### Task
Nothing but an exact repetition of the listing should be returned.
========================================
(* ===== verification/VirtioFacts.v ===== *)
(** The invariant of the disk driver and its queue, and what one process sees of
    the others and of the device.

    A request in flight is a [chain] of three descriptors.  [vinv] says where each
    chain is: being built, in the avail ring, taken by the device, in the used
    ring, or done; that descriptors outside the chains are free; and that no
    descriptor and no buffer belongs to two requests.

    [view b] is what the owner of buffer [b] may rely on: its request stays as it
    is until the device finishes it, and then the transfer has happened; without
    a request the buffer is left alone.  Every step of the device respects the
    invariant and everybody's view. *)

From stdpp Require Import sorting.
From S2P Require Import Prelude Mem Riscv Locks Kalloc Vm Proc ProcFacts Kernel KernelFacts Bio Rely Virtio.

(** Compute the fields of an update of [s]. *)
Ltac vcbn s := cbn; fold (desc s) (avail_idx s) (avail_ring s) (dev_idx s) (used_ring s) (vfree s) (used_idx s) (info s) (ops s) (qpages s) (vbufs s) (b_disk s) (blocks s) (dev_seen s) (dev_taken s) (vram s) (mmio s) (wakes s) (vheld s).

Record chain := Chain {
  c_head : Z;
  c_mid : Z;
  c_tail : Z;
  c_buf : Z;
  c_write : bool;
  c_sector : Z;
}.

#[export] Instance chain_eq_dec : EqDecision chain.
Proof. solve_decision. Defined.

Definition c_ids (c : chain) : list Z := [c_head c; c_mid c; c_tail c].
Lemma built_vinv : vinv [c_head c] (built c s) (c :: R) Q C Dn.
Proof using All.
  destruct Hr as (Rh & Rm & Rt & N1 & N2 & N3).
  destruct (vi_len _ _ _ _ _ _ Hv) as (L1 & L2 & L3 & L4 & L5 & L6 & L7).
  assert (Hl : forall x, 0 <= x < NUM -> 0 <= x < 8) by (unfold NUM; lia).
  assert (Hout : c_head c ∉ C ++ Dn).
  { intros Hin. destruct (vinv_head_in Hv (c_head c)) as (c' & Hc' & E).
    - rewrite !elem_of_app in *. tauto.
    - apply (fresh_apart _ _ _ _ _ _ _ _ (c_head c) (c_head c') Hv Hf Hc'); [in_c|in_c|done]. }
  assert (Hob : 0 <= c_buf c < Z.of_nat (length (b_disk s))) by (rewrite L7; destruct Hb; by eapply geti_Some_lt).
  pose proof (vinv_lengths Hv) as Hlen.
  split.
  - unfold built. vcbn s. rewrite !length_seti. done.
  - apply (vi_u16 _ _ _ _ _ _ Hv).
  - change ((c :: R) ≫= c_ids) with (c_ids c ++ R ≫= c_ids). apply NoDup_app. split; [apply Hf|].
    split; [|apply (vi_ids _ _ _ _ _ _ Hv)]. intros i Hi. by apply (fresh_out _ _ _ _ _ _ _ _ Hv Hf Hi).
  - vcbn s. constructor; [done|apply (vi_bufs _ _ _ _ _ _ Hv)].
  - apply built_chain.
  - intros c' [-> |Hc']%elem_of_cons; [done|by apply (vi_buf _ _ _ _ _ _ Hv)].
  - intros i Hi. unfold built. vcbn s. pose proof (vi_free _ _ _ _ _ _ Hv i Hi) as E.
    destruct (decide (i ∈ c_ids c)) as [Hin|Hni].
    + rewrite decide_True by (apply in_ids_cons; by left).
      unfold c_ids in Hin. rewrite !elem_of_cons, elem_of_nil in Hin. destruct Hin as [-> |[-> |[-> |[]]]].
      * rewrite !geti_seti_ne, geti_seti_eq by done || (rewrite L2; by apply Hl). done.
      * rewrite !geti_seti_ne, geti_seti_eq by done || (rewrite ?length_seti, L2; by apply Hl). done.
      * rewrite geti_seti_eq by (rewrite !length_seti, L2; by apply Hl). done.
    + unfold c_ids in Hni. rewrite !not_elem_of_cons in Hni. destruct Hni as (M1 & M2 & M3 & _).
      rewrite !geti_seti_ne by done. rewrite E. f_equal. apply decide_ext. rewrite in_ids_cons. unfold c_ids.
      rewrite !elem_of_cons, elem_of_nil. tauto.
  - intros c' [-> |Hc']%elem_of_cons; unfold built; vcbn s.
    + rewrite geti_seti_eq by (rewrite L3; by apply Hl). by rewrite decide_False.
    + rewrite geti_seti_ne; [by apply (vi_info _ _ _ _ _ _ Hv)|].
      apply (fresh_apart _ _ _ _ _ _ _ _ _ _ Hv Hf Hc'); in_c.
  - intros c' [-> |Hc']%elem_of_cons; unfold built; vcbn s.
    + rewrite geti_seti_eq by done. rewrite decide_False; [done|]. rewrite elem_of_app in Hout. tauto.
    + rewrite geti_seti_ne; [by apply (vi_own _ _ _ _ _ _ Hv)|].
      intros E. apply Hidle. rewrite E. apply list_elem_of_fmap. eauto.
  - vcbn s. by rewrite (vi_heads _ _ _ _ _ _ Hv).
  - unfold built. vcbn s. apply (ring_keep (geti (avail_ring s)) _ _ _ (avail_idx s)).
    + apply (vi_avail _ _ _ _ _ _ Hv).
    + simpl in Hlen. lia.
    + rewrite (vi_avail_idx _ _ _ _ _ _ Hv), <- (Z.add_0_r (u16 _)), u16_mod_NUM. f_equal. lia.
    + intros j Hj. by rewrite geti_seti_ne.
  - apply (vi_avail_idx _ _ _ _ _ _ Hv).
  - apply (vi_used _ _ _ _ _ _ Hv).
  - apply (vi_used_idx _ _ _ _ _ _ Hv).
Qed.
========================================
### Solution to this exercise
(* ===== verification/VirtioFacts.v ===== *)
(** The invariant of the disk driver and its queue, and what one process sees of
    the others and of the device.

    A request in flight is a [chain] of three descriptors.  [vinv] says where each
    chain is: being built, in the avail ring, taken by the device, in the used
    ring, or done; that descriptors outside the chains are free; and that no
    descriptor and no buffer belongs to two requests.

    [view b] is what the owner of buffer [b] may rely on: its request stays as it
    is until the device finishes it, and then the transfer has happened; without
    a request the buffer is left alone.  Every step of the device respects the
    invariant and everybody's view. *)

From stdpp Require Import sorting.
From S2P Require Import Prelude Mem Riscv Locks Kalloc Vm Proc ProcFacts Kernel KernelFacts Bio Rely Virtio.

(** Compute the fields of an update of [s]. *)
Ltac vcbn s := cbn; fold (desc s) (avail_idx s) (avail_ring s) (dev_idx s) (used_ring s) (vfree s) (used_idx s) (info s) (ops s) (qpages s) (vbufs s) (b_disk s) (blocks s) (dev_seen s) (dev_taken s) (vram s) (mmio s) (wakes s) (vheld s).

Record chain := Chain {
  c_head : Z;
  c_mid : Z;
  c_tail : Z;
  c_buf : Z;
  c_write : bool;
  c_sector : Z;
}.

#[export] Instance chain_eq_dec : EqDecision chain.
Proof. solve_decision. Defined.

Definition c_ids (c : chain) : list Z := [c_head c; c_mid c; c_tail c].
Lemma built_vinv : vinv [c_head c] (built c s) (c :: R) Q C Dn.
Proof using All.
  destruct Hr as (Rh & Rm & Rt & N1 & N2 & N3).
  destruct (vi_len _ _ _ _ _ _ Hv) as (L1 & L2 & L3 & L4 & L5 & L6 & L7).
  assert (Hl : forall x, 0 <= x < NUM -> 0 <= x < 8) by (unfold NUM; lia).
  assert (Hout : c_head c ∉ C ++ Dn).
  { intros Hin. destruct (vinv_head_in Hv (c_head c)) as (c' & Hc' & E).
    - rewrite !elem_of_app in *. tauto.
    - apply (fresh_apart _ _ _ _ _ _ _ _ (c_head c) (c_head c') Hv Hf Hc'); [in_c|in_c|done]. }
  assert (Hob : 0 <= c_buf c < Z.of_nat (length (b_disk s))) by (rewrite L7; destruct Hb; by eapply geti_Some_lt).
  pose proof (vinv_lengths Hv) as Hlen.
  split.
  - unfold built. vcbn s. rewrite !length_seti. done.
  - apply (vi_u16 _ _ _ _ _ _ Hv).
  - change ((c :: R) ≫= c_ids) with (c_ids c ++ R ≫= c_ids). apply NoDup_app. split; [apply Hf|].
    split; [|apply (vi_ids _ _ _ _ _ _ Hv)]. intros i Hi. by apply (fresh_out _ _ _ _ _ _ _ _ Hv Hf Hi).
  - vcbn s. constructor; [done|apply (vi_bufs _ _ _ _ _ _ Hv)].
  - apply built_chain.
  - intros c' [-> |Hc']%elem_of_cons; [done|by apply (vi_buf _ _ _ _ _ _ Hv)].
  - intros i Hi. unfold built. vcbn s. pose proof (vi_free _ _ _ _ _ _ Hv i Hi) as E.
    destruct (decide (i ∈ c_ids c)) as [Hin|Hni].
    + rewrite decide_True by (apply in_ids_cons; by left).
      unfold c_ids in Hin. rewrite !elem_of_cons, elem_of_nil in Hin. destruct Hin as [-> |[-> |[-> |[]]]].
      * rewrite !geti_seti_ne, geti_seti_eq by done || (rewrite L2; by apply Hl). done.
      * rewrite !geti_seti_ne, geti_seti_eq by done || (rewrite ?length_seti, L2; by apply Hl). done.
      * rewrite geti_seti_eq by (rewrite !length_seti, L2; by apply Hl). done.
    + unfold c_ids in Hni. rewrite !not_elem_of_cons in Hni. destruct Hni as (M1 & M2 & M3 & _).
      rewrite !geti_seti_ne by done. rewrite E. f_equal. apply decide_ext. rewrite in_ids_cons. unfold c_ids.
      rewrite !elem_of_cons, elem_of_nil. tauto.
  - intros c' [-> |Hc']%elem_of_cons; unfold built; vcbn s.
    + rewrite geti_seti_eq by (rewrite L3; by apply Hl). by rewrite decide_False.
    + rewrite geti_seti_ne; [by apply (vi_info _ _ _ _ _ _ Hv)|].
      apply (fresh_apart _ _ _ _ _ _ _ _ _ _ Hv Hf Hc'); in_c.
  - intros c' [-> |Hc']%elem_of_cons; unfold built; vcbn s.
    + rewrite geti_seti_eq by done. rewrite decide_False; [done|]. rewrite elem_of_app in Hout. tauto.
    + rewrite geti_seti_ne; [by apply (vi_own _ _ _ _ _ _ Hv)|].
      intros E. apply Hidle. rewrite E. apply list_elem_of_fmap. eauto.
  - vcbn s. by rewrite (vi_heads _ _ _ _ _ _ Hv).
  - unfold built. vcbn s. apply (ring_keep (geti (avail_ring s)) _ _ _ (avail_idx s)).
    + apply (vi_avail _ _ _ _ _ _ Hv).
    + simpl in Hlen. lia.
    + rewrite (vi_avail_idx _ _ _ _ _ _ Hv), <- (Z.add_0_r (u16 _)), u16_mod_NUM. f_equal. lia.
    + intros j Hj. by rewrite geti_seti_ne.
  - apply (vi_avail_idx _ _ _ _ _ _ Hv).
  - apply (vi_used _ _ _ _ _ _ Hv).
  - apply (vi_used_idx _ _ _ _ _ _ Hv).
Qed.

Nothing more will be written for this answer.